• **DATA**:
(** A platform to run examples on: the request body is parsed by [loads],
    the import of PaddleOCR does what [import_ocr] says, the temporary file
    is [/tmp/tmp0.png], no URL can be retrieved ([urlretrieve] raises the
    [ValueError] of an unknown URL type, the only [ValueError] on this
    platform), and the engine finds nothing. *)
Definition sample (loads : value -> result value) (import_ocr : option exn)
  : platform :=
  {| json_loads := loads;
     exn_str := fun e =>
       match e with
       | ValueError => "unknown url type: 'not-a-url'"
       | _ => "error"
       end;
     import_PaddleOCR := import_ocr;
     import_PPStructure := Some ImportError;
     b64decode := fun _ => Ok [];
     NamedTemporaryFile := fun σ =>
       (Ok "/tmp/tmp0.png", <["/tmp/tmp0.png" := []]> σ);
     write := fun name data σ => (Ok (), <[name := data]> σ);
     urlretrieve := fun _ _ σ => (Raise ValueError, σ);
     predict := fun _ σ => (Ok [], σ);
     structure := fun _ σ => (Ok [], σ) |}.

(** A request; the text of its body stands for the JSON that [json_loads]
    of the platform parses. *)
Definition request (method body_text : string) : value :=
  VDict (<["httpMethod" := VStr method]> {["body" := VStr body_text]}).

(** Two bodies with the same inline image, asking for text and for tables. *)
Definition loads_image (raw : value) : result value :=
  if eq_str raw "image, text"
  then Ok (VDict (<["extract_type" := VStr "text"]>
                    {["image" := VStr "aGk="]}))
  else Ok (VDict (<["extract_type" := VStr "table"]>
                    {["image" := VStr "aGk="]})).

(** A body that names a file to fetch. *)
Definition loads_url (raw : value) : result value :=
  Ok (VDict {["file_url" := VStr "not-a-url"]}).

End Ocr.

(** * app.py: the remaining endpoints *)

Module Lookups.
Import Py Scholarly.

(** The two further calls into the scholarly library; both return
    generators. *)
Record scholar : Type := {
  scholarly_search_author : string -> result generator;
  scholarly_citedby : value -> result generator
}.

(** ** Pydantic models and response dictionaries *)

Record Author : Type := {
  name : string;
  affiliation : option string;
  scholar_id : option string;
  citedby : option Z;
  interests : option (list string)
}.

Record CitationResult : Type := {
  citing_papers : list Publication;
  total_citations : Z;
  original_title : string
}.

(** The dictionary returned by [root]. *)
Record Health : Type := {
  status : string;
  message : string;
  endpoints : list string
}.

(** The dictionary returned by [search_author]. *)
Record AuthorsResponse : Type := {
  found_authors : list Author;
  found_query : string
}.

(** The dictionary [raw_data] of [get_publication_details]. *)
Record RawData : Type := {
  raw_bib : value;
  raw_num_citations : value;
  raw_citedby_url : value;
  raw_pub_url : value
}.

(** The dictionary returned by [get_publication_details]. *)
Record DetailsResponse : Type := {
  publication : Publication;
  raw_data : RawData
}.

(** ** GET / *)
Definition root : Health :=
  {| status := "ok";
     message := "Scholarly API is running";
     endpoints := ["/search/publications"; "/search/author"; "/citations";
                   "/similar"; "/bibtex"] |}.

Section WithLibraries.
Variable E : externals.
Variable L : scholar.

(** ** GET /search/author *)

(** Lines 195-201: [Author(name=author.get('name', 'Unknown'), ...)] *)
Definition Author_of (author : value) : result Author :=
  name_ ← get author "name" (VStr "Unknown");
  affiliation_ ← get author "affiliation" (VStr "");
  scholar_id_ ← get author "scholar_id" (VStr "");
  citedby_ ← get author "citedby" (VInt 0);
  interests_ ← get author "interests" (VList []);
  n ← validate_str E name_;
  a ← validate_optional (validate_str E) affiliation_;
  s ← validate_optional (validate_str E) scholar_id_;
  c ← validate_optional (validate_int E) citedby_;
  i ← validate_optional (validate_list E) interests_;
  Ok {| name := n; affiliation := a; scholar_id := s; citedby := c;
        interests := i |}.

(** The loop of lines 192-201; [wanted] is [limit - i], as in
    [search_loop]. *)
Fixpoint author_loop (wanted i : nat) (search_query : generator)
  (authors_ : list Author) : result (list Author) :=
  match search_query i with
  | Stop => Ok authors_
  | Fail e => Raise e
  | Yield author =>
    match wanted with
    | O => Ok authors_
    | S wanted' =>
      a ← Author_of author;
      author_loop wanted' (S i) search_query (authors_ ++ [a])
    end
  end.

Definition search_author (name_ : string) (limit : nat)
  : result AuthorsResponse :=
  try_except
    (search_query ← scholarly_search_author L name_;
     authors_ ← author_loop limit 0 search_query [];
     Ok {| found_authors := authors_; found_query := name_ |})
    (fun e =>
       Raise (HTTPException 500 ("Author search failed: " +:+ exn_str E e))).

(** ** GET /citations *)

(** The loop of lines 233-236 is the loop of [search_publications]. *)
Definition get_citations (title_ : string) (limit : nat)
  : result CitationResult :=
  reraise_http E "Failed to get citations: "
    (search_query ← search_pubs E title_;
     paper0 ← first_paper search_query;
     paper ← (fill E paper0).1;
     citations_iterator ← scholarly_citedby L paper;
     citing_papers_ ← search_loop E limit 0 citations_iterator [];
     total_ ← get paper "num_citations"
                (VInt (Z.of_nat (List.length citing_papers_)));
     bib ← get paper "bib" (VDict ∅);
     title0 ← get bib "title" (VStr title_);
     total ← validate_int E total_;
     original ← validate_str E title0;
     Ok {| citing_papers := citing_papers_; total_citations := total;
           original_title := original |}).

(** ** GET /publication/details *)

Definition get_publication_details (title_ : string)
  : result DetailsResponse :=
  reraise_http E "Failed to get details: "
    (search_query ← search_pubs E title_;
     paper0 ← first_paper search_query;
     paper ← (fill E paper0).1;
     publication_ ← parse_publication E paper false;
     bib ← get paper "bib" (VDict ∅);
     num_citations ← get paper "num_citations" (VInt 0);
     citedby_url ← get paper "citedby_url" (VStr "");
     pub_url ← get paper "pub_url" (VStr "");
     Ok {| publication := publication_;
           raw_data := {| raw_bib := bib; raw_num_citations := num_citations;
                          raw_citedby_url := citedby_url;
                          raw_pub_url := pub_url |} |}).

End WithLibraries.

(** ** Notions the statements below use *)

(** [Author_of] returns [a] for the item. *)
Definition listed (E : externals) (item : value) (a : Author) : Prop :=
  Author_of E item = Ok a.

(** A record of a scholar profile. *)
Definition profile (n : string) (cites : value) : value :=
  VDict (<["name" := VStr n]> {["citedby" := cites]}).

(** Three profiles, the third with a citation count that is no number. *)
Definition roster : list value :=
  [profile "Ann Lee" (VInt 12); profile "Bob Ray" (VInt 3);
   profile "Cy Dow" (VStr "many")].

(** A scholar with those three profiles and with one citing paper for every
    paper. *)
Definition registry : scholar :=
  {| scholarly_search_author := fun _ => Ok (yields roster Stop);
     scholarly_citedby := fun _ => Ok (yields [paper "Graph Kernels"] Stop) |}.

(** The answer of [get_citations] on [library] and [registry]. *)
Definition one_citation : CitationResult :=
  {| citing_papers :=
       [{| title := "Graph Kernels"; authors := [""]; year := None;
           abstract := Some ""; venue := Some ""; citations := Some 0;
           url := Some ""; bibtex := Some ""; scholar_url := Some "" |}];
     total_citations := 1;
     original_title := "Deep Learning" |}.

End Lookups.

(** * Notions for the statements about strings and OCR items *)

Module Notions.
Import Py.

(** No character of the string is whitespace. *)
Fixpoint no_space (s : string) : bool :=
  match s with
  | EmptyString => true
  | String c s' => negb (isspace c) && no_space s'
  end.

(** A word: a non-empty string without whitespace. *)
Definition word (w : string) : Prop := w <> "" /\ no_space w = true.

(** [item.get('type', 'text')], when the item is a dictionary. *)
Definition item_type (item : value) : value :=
  match item with
  | VDict d => default (VStr "text") (d !! "type")
  | _ => VNone
  end.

• **WORK INSTRUCTION**:
Output should match, line for line, the stretch of the material above from the line holding "(** ** Pydantic" through the line holding "found_authors : list Author;".

• **EXERCISE RESULT**:
(** ** Pydantic models and response dictionaries *)

Record Author : Type := {
  name : string;
  affiliation : option string;
  scholar_id : option string;
  citedby : option Z;
  interests : option (list string)
}.

Record CitationResult : Type := {
  citing_papers : list Publication;
  total_citations : Z;
  original_title : string
}.

(** The dictionary returned by [root]. *)
Record Health : Type := {
  status : string;
  message : string;
  endpoints : list string
}.

(** The dictionary returned by [search_author]. *)
Record AuthorsResponse : Type := {
  found_authors : list Author;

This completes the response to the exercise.